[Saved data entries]
§ §

(** The scenario of the specification, run on a freshly started process. *)
Example scenario_on_fresh_process :
  responses ref_encrypt ref_decrypt (scenario demo_upload "a1b2c3" demo_id)
            fresh_process
  = [ RError 403 "access denied: no active consent";
      RTx "0xe3eaf1f8ff060d141b222930" "2025-01-01T00:00:03.000Z";
      RRecord (mkRec "0xa7aeb5bcc3cad1d8" (JStr "pat-1") (JStr "doc-1")
                     "a1b2c3.enc" "2025-01-01T00:00:04.000Z"
                     "373e454c535a61686f767d848b9299a0")
              "0xdfe6edf4fb020910171e252c";
      RFile "a1b2c3" hello;
      RTx "0x878e959ca3aab1b8bfc6cdd4" "2025-01-01T00:00:12.000Z";
      RError 403 "access denied: no active consent";
      RLedger
        [ mkLedger (CONSENT_GRANTED (JStr "pat-1") (JStr "doc-1")
                      "0xe3eaf1f8ff060d141b222930")
                   "2025-01-01T00:00:02.000Z";
          mkLedger (RECORD_ADDED "0xa7aeb5bcc3cad1d8"
                      "0xdfe6edf4fb020910171e252c")
                   "2025-01-01T00:00:06.000Z";
          mkLedger (DOWNLOAD_DECRYPT "0xa7aeb5bcc3cad1d8"
                      "0x333a41484f565d646b727980" (JStr "doc-1"))
                   "2025-01-01T00:00:08.000Z";
          mkLedger (CONSENT_REVOKED (JStr "pat-1") (JStr "doc-1")
                      "0x878e959ca3aab1b8bfc6cdd4")
                   "2025-01-01T00:00:11.000Z" ] ].
Proof. vm_compute. reflexivity. Qed.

§ §

(WHAT TO PRODUCE) Among the records above, find each line containing the string "JStr" and copy it.

(EXERCISE ANSWER)
      RRecord (mkRec "0xa7aeb5bcc3cad1d8" (JStr "pat-1") (JStr "doc-1")
        [ mkLedger (CONSENT_GRANTED (JStr "pat-1") (JStr "doc-1")
                      "0x333a41484f565d646b727980" (JStr "doc-1"))
          mkLedger (CONSENT_REVOKED (JStr "pat-1") (JStr "doc-1")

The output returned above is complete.